[Dataset entries]

Lemma send_ok : exists ids role cv s1 s2,
  parseAttachmentIDs e.(m_AttachmentRefs) = Some ids /\ forallb (owned_attachment s.(db) e) ids = true /\
  deleteExpiredMessageByIdempotency e.(m_SenderDeviceID) e.(m_IdempotencyKey) now s = (Ok tt, s1) /\
  message_by_key s1.(db) e.(m_SenderDeviceID) e.(m_IdempotencyKey) = None /\
  member_role s.(db) e.(m_ConversationID) e.(m_SenderAccountID) = Some role /\
  s.(db).(rooms).(conversations) !! e.(m_ConversationID) = Some cv /\
  negb (posting_restricted s.(db) cv) || CanPostRestricted role = true /\
  m = new_message newID now cv.(cv_retention_seconds) e /\
  s1.(db).(content).(messages) !! m.(m_ID) = None /\
  same_rest s.(db) s2.(db) /\ s2.(db).(push) = s.(db).(push) /\
  s2.(db).(events).(sync_seq) = s.(db).(events).(sync_seq) /\
  s2.(db).(content).(messages) = <[m.(m_ID) := stored m]> s1.(db).(content).(messages) /\
  (if b then announce now m s2 = (Ok r.(sv_event), s') else s' = s2) /\
  r.(sv_recipients) = (if w && b then ConversationRecipientsForSender s'.(db) m.(m_ConversationID) m.(m_SenderAccountID)
                       else []).
Proof.
  subst m. pose proof Hsave as H. unfold saveMessageEnvelope in H. fold e in H. run H.
  match goal with Hd : deleteExpiredMessageByIdempotency _ _ _ _ = _ |- _ => rename Hd into Hdel end.
  destruct (message_by_key _ _ _) as [x|] eqn:Ekey; run H; [done|].
  match goal with Hf : for_each _ _ _ = _ |- _ => rename Hf into Hlink end.
  match goal with Hi : insert_message _ _ = _ |- _ => apply insert_message_ok in Hi as [Hnone ->] end.
  destruct (link_rest _ _ _ _ _ Hlink) as (Hrest & Hpush & Hlog & Hev & _).
  destruct (deleteExpired_rest _ _ _ _ _ _ Hdel) as (Hrest1 & Hpush1 & Hseq1).
  destruct (Hrest1) as (Hr1 & _ & _). simpl in Hlog, Hev, Hpush.
  destruct a1.
  exists a, a2, a3, s0, s2. unfold member_role, posting_restricted in *. rewrite <- Hr1.
  split_and!; try done.
  - etrans; [exact Hrest1|]. exact Hrest.
  - by rewrite Hpush.
  - by rewrite Hev.
  - match goal with Hb : (if b then _ else _) _ = _ |- _ => destruct b; run Hb; done end.
Qed.
End send.

(** ** Retries *)

Lemma head_filter_None {A} (p : A -> bool) l : head (List.filter p l) = None -> List.filter p l = [].
Proof. by destruct (List.filter p l). Qed.

Lemma message_by_key_insert (d d' : DB) (x : MessageEnvelope) (id dev key : string) :
  d.(content).(messages) !! id = None -> message_by_key d dev key = None ->
  d'.(content).(messages) = <[id := x]> d.(content).(messages) ->
  x.(m_SenderDeviceID) = dev -> x.(m_IdempotencyKey) = key -> message_by_key d' dev key = Some x.
Proof.
  intros Hid Hnone Hd <- <-. unfold message_by_key in *. rewrite Hd. apply head_filter_None in Hnone.
  set (p := fun y : MessageEnvelope => _) in *.
  assert (List.filter p (map_to_list (<[id:=x]> (messages (content d)))).*2 ≡ₚ [x]) as Hp.
  { rewrite (filter_perm p _ ((id, x) :: map_to_list (messages (content d))).*2)
      by (apply fmap_Permutation, map_to_list_insert; done).
    rewrite fmap_cons. cbn [List.filter snd]. rewrite Hnone. subst p. cbn beta. by rewrite !str_eqb_refl. }
  apply Permutation_singleton_r in Hp. by rewrite Hp.
Qed.

(** A send whose key is taken by an unexpired equal message. *)
Lemma save_duplicate newID now e0 b w s ids x :
  let e := with_defaults e0 in
  parseAttachmentIDs e.(m_AttachmentRefs) = Some ids -> forallb (owned_attachment s.(db) e) ids = true ->
  message_by_key s.(db) e.(m_SenderDeviceID) e.(m_IdempotencyKey) = Some x -> unexpired now x = true ->
  saveMessageEnvelope newID now e0 b w s =
    if sameIdempotentMessage x e then (Ok (mkSaved x true 0 []), s) else (Err ErrIdempotencyConflict, s).
Proof.
  intros e Hp Ho Hk Hu. unfold saveMessageEnvelope. fold e. clearbody e.
  unfold mbind, Tx_bind, require. rewrite Hp. simpl. unfold transaction. simpl. rewrite Ho. simpl.
  unfold deleteExpiredMessageByIdempotency, mbind, Tx_bind. simpl. rewrite Hk, Hu. simpl. rewrite Hk.
  destruct (sameIdempotentMessage x e); simpl; [done|]. by rewrite with_db_id.
Qed.

Lemma owned_attachment_ext d d' e id :
  d'.(content).(attachments) = d.(content).(attachments) -> owned_attachment d' e id = owned_attachment d e id.
Proof. intros E. unfold owned_attachment. by rewrite E. Qed.

Lemma forallb_ext {A} (f g : A -> bool) l : (forall x, f x = g x) -> forallb f l = forallb g l.
Proof. intros H. induction l as [|x l IH]; simpl; [done|]. by rewrite H, IH. Qed.

Section retry.
Context (newID : string) (now : Z) (e : MessageEnvelope) (b w : bool) (s s' : Store) (r : Saved).
Context (Hsave : saveMessageEnvelope newID now e b w s = (Ok r, s')) (Hfresh : r.(sv_duplicate) = false).

(** What a retry of the send finds. *)
Lemma retry_finds newID' now' b' w' :
  unexpired now' r.(sv_envelope) = true ->
  saveMessageEnvelope newID' now' e b' w' s' =
    if sameIdempotentMessage (stored r.(sv_envelope)) (with_defaults e)
    then (Ok (mkSaved (stored r.(sv_envelope)) true 0 []), s') else (Err ErrIdempotencyConflict, s').
Proof.
  intros Hu.
  destruct (send_ok _ _ _ _ _ _ _ _ Hsave Hfresh)
    as (ids & role & cv & s1 & s2 & Hp & Ho & Hdel & Hk & _ & _ & _ & Hm & Hnew & Hrest & Hpush & Hseq & Hms & Hann & _).
  assert (s'.(db).(content) = s2.(db).(content)) as Hc.
  { destruct b; [|by subst]. unfold announce in Hann. run Hann. injection Hann as _ <-.
    apply insert_event_ok in Hrun0 as [_ ->]. unfold enqueuePushWakeJobs in Hrun1. by run Hrun1. }
  eapply save_duplicate; [exact Hp| | |done].
  - rewrite <- Ho. apply forallb_ext. intros id. apply owned_attachment_ext. rewrite Hc. apply Hrest.
  - eapply (message_by_key_insert s1.(db)); [exact Hnew|exact Hk|by rewrite Hc|by rewrite Hm|by rewrite Hm].
Qed.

Problem requirements »
Could you find each line in the entries that contains the string "messages" and copy it?

Completed exercise »
  s1.(db).(content).(messages) !! m.(m_ID) = None /\
  s2.(db).(content).(messages) = <[m.(m_ID) := stored m]> s1.(db).(content).(messages) /\
  d.(content).(messages) !! id = None -> message_by_key d dev key = None ->
  d'.(content).(messages) = <[id := x]> d.(content).(messages) ->
  assert (List.filter p (map_to_list (<[id:=x]> (messages (content d)))).*2 ≡ₚ [x]) as Hp.
  { rewrite (filter_perm p _ ((id, x) :: map_to_list (messages (content d))).*2)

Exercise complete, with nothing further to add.